• Your instructions: All that should come back is the lines of the data below from the one containing "(∃ space_saved, fst" to the one containing "(snd (Mt.convert_to_mp3 (Studio.env", inclusive, exactly as they stand.

___ Given data

(** ** [convert_to_mp3] on examples *)

(** X1. [convert_to_mp3] catches every exception raised in its body, in
    both scripts and whatever calls fail; what can still leave it is the
    exception of its own handler, whose first statement prints the source
    name.  So it returns an integer, or it raises [UnicodeEncodeError] and
    the source name is one that stdout cannot encode. *)
Lemma convert_to_mp3_returns_or_cannot_print s E p w :
  (∃ space_saved, fst (convert_to_mp3_of s E p w) = Ok space_saved)
  ∨ (fst (convert_to_mp3_of s E p w) = Raise UnicodeEncodeError
     ∧ stdout_encodes E p = false).
Proof.
  destruct (convert_run s E p w) as (new & pre & k & _ & _ & Hout).
  destruct Hout as [(_ & _ & f & _ & Hr)|[_ [Hr|Hr]]]; eauto.
Qed.

(** A complete conversion, step by step. *)
Example full_conversion_trace :
  fs_ops (events_since Studio.one_flac
            (snd (Mt.convert_to_mp3 (Studio.env Studio.no_faults 40 [])
                    "/m/a.flac" Studio.one_flac)))
  = [FsMkTemp "/tmp/tmpk3v9.mp3"; FsExport "/tmp/tmpk3v9.mp3";
     FsMove "/tmp/tmpk3v9.mp3" "/m/a.mp3"; FsChmod "/m/a.mp3" 420;
     FsChown "/m/a.mp3" 1000 1000; FsRemove "/m/a.flac"].
Proof. vm_compute. reflexivity. Qed.

(** A conversion whose chown fails: the source is still there. *)
Example failed_chown_keeps_the_source :
  fs_ops (events_since Studio.one_flac
            (snd (Mt.convert_to_mp3
                    (Studio.env (fun _ op => match op with
                                             | OpChown _ => true
                                             | _ => false
                                             end) 40 [])
                    "/m/a.flac" Studio.one_flac)))
  = [FsMkTemp "/tmp/tmpk3v9.mp3"; FsExport "/tmp/tmpk3v9.mp3";
     FsMove "/tmp/tmpk3v9.mp3" "/m/a.mp3"; FsChmod "/m/a.mp3" 420]
  ∧ is_Some (fs (snd (Mt.convert_to_mp3
                        (Studio.env (fun _ op => match op with
                                                 | OpChown _ => true
                                                 | _ => false
                                                 end) 40 [])
                        "/m/a.flac" Studio.one_flac)) !! "/m/a.flac").
Proof. vm_compute. split; [reflexivity|eexists; reflexivity]. Qed.

(** ** A task of camps_mt.py, as a whole *)

(** [process_file] either hands the file to [convert_to_mp3], or returns
    0, or raises; before that it has at most saved tags into the file. *)
Lemma mt_process_file_run E p w :
  ∃ w1, retag p w w1
        ∧ (Mt.process_file E p w = Mt.convert_to_mp3 E p w1
           ∨ (snd (Mt.process_file E p w) = w1
              ∧ (fst (Mt.process_file E p w) = Ok 0
                 ∨ ∃ e, fst (Mt.process_file E p w) = Raise e))).
Proof.
  unfold Mt.process_file. cbv zeta.
  destruct (supported _); [|exists w; split; [apply retag_refl|right; eauto]].
  destruct (String.eqb _ ".mp3").
  - rewrite !bind_run.
    destruct (sat_get_mp3_bitrate E p w) as [Hq _].
    destruct (Mt.get_mp3_bitrate E p w) as [[b|e] wa]; cbn [fst snd] in *.
    2:{ exists wa. split; [apply quiet_retag, Hq|right; eauto]. }
    rewrite !bind_run.
    destruct (sat_estimate_missing_metadata E p wa) as [Hr _].
    destruct (Mt.estimate_missing_metadata E p wa) as [[[]|e] wb];
      cbn [fst snd] in *; exists wb;
      (split; [eapply retag_trans; [apply quiet_retag, Hq|exact Hr]|]).
    + cbn. destruct (Mt.no_conversion_needed E b); [right; eauto|left; reflexivity].
    + right; eauto.
  - exists w. split; [apply retag_refl|left; reflexivity].
Qed.

Lemma reports_conversion_in np l :
  In (EPrint (MConverted np)) l → reports_conversion np (rev l) = true.
Proof.
  intros H. unfold reports_conversion. apply existsb_exists.
  exists (EPrint (MConverted np)). split; [apply in_rev; rewrite rev_involutive; exact H|].
  apply String.eqb_refl.
Qed.
(** A property that requires names of a definition the document does not
    have stays in place, turn after turn, until its own turn throws. *)
Lemma hoist_step_dangling (schemaName : string) (defs : SchemaDoc) (schema : SchemaDef)
  (k0 : string) (p0 : PropertyDesc) (propName : string) :
  assoc schemaName defs = Some schema ->
  assoc k0 (d_properties schema) = Some p0 ->
  hoisted p0 = true ->
  assoc (ref_name p0) defs = None ->
  (propName = k0 -> hoist_step schemaName defs propName = Throw TypeError) /\
  (hoist_step schemaName defs propName = Throw TypeError \/
   exists defs' schema',
     hoist_step schemaName defs propName = Return defs' /\
     assoc schemaName defs' = Some schema' /\
     assoc k0 (d_properties schema') = Some p0 /\
     assoc (ref_name p0) defs' = None).
Proof.
  intros Hs Hk Hh Hdang. unfold hoisted in Hh. apply andb_prop in Hh.
  destruct Hh as [Href Hreq].
  assert (Hown : hoist_step schemaName defs k0 = Throw TypeError).
  { unfold hoist_step. rewrite Hs, Hk.
    destruct (p_required p0); [|discriminate]. rewrite Href.
    fold (ref_name p0). now rewrite Hdang. }
  split; [now intros ->|].
  destruct (string_dec propName k0) as [->|Hne]; [now left|].
  assert (Hidle : exists defs' schema',
            Return defs = Return defs' /\
            assoc schemaName defs' = Some schema' /\
            assoc k0 (d_properties schema') = Some p0 /\
            assoc (ref_name p0) defs' = None).
  { exists defs, schema. auto. }
  unfold hoist_step. rewrite Hs.
  destruct (assoc propName (d_properties schema)) as [prop|] eqn:Ep; [|now right].
  destruct (p_required prop) as [req|] eqn:Er; [|now right].
  destruct (has_ref prop) eqn:Ehr; [|now right].
  fold (ref_name prop).
  destruct (assoc (ref_name prop) defs) as [target|] eqn:Et; [|now left].
  right.
  assert (Hdiff : ref_name p0 <> schemaName) by congruence.
  assert (Hdiff' : ref_name p0 <> ref_name prop) by congruence.
  set (props' := assoc_update propName clear_required (d_properties schema)).
  assert (Hk' : assoc k0 props' = Some p0).
  { unfold props'. rewrite assoc_update_other by congruence. exact Hk. }
  destruct (string_dec (ref_name prop) schemaName) as [Heq|Hneq].
  - (* the reference points back to the schema itself *)
    rewrite Heq. rewrite Heq in Et.
    eexists; eexists. split; [reflexivity|].
    rewrite !assoc_update_same, Hs. cbn [option_map].
    split; [reflexivity|]. split.
    + unfold prune_back_refs, set_def_properties, set_def_required.
      cbn [d_properties].
      apply assoc_filter_keep; [exact Hk'|]. cbn [snd].
      unfold ref_name in Hdiff. destruct (p_ref p0) as [r|]; [|reflexivity].
      apply negb_true_iff. now apply String.eqb_neq.
    + repeat apply assoc_update_None. exact Hdang.
  - eexists; eexists. split; [reflexivity|].
    rewrite assoc_update_other by congruence.
    rewrite assoc_update_same.
    rewrite assoc_update_other by congruence. rewrite Hs. cbn [option_map].
    split; [reflexivity|]. split.
    + unfold set_def_properties. cbn [d_properties]. exact Hk'.
    + repeat apply assoc_update_None. exact Hdang.
Qed.

Lemma hoist_loop_dangling (schemaName : string) (k0 : string) (p0 : PropertyDesc)
  (names : list string) :
  In k0 names ->
  forall defs schema,
  assoc schemaName defs = Some schema ->
  assoc k0 (d_properties schema) = Some p0 ->
  hoisted p0 = true ->
  assoc (ref_name p0) defs = None ->
  fst (hoist_loop schemaName defs names) = Throw TypeError.
Proof.
  induction names as [|n t IH]; intros Hin defs schema Hs Hk Hh Hd; [contradiction|].
  cbn [hoist_loop].
  destruct (hoist_step_dangling schemaName defs schema k0 p0 n Hs Hk Hh Hd)
    as [Hown [Hthrow|(defs' & schema' & E & Hs' & Hk' & Hd')]].
  - now rewrite Hthrow.
  - rewrite E. destruct Hin as [->|Hin].
    + rewrite (Hown eq_refl) in E. discriminate.
    + exact (IH Hin defs' schema' Hs' Hk' Hh Hd').
Qed.

(** X22.  A required relation to a definition that is not there.  When
    the names of the definitions are distinct and a property of the
    definition found carries a reference and a list of required names,
    but the document has no definition under the name referred to,
    compiling the schema fails with a TypeError. *)
Theorem Schema_constructor_dangling (ajv : SchemaDoc -> string -> validator)
  (doc : SchemaDoc) (id name : string) (d : SchemaDef) (k : string) (p : PropertyDesc) :
  NoDup (keys doc) ->
  find_definition id doc = Some (name, d) ->
  assoc k (d_properties d) = Some p ->
  hoisted p = true ->
  assoc (ref_name p) doc = None ->
  fst (Schema_constructor ajv doc id) = Throw TypeError.
Proof.
  intros Hnd Hf Hk Hh Hdang.
  destruct (find_definition_assoc id doc name d Hnd Hf) as [Ha _].
  unfold Schema_constructor. rewrite Hf.
  pose proof (hoist_loop_dangling name k p (keys (d_properties d))) as Hloop.
  assert (Hin : In k (keys (d_properties d))).
  { apply assoc_In in Hk. change k with (fst (k, p)). now apply in_map. }
  specialize (Hloop Hin doc d Ha Hk Hh Hdang).
  destruct (hoist_loop name doc (keys (d_properties d))) as [[defs|e] doc'];
    cbn [fst] in Hloop; [discriminate|].
  cbn [fst]. injection Hloop as ->. reflexivity.
Qed.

______

• Answer box:
  (∃ space_saved, fst (convert_to_mp3_of s E p w) = Ok space_saved)
  ∨ (fst (convert_to_mp3_of s E p w) = Raise UnicodeEncodeError
     ∧ stdout_encodes E p = false).
Proof.
  destruct (convert_run s E p w) as (new & pre & k & _ & _ & Hout).
  destruct Hout as [(_ & _ & f & _ & Hr)|[_ [Hr|Hr]]]; eauto.
Qed.

(** A complete conversion, step by step. *)
Example full_conversion_trace :
  fs_ops (events_since Studio.one_flac
            (snd (Mt.convert_to_mp3 (Studio.env Studio.no_faults 40 [])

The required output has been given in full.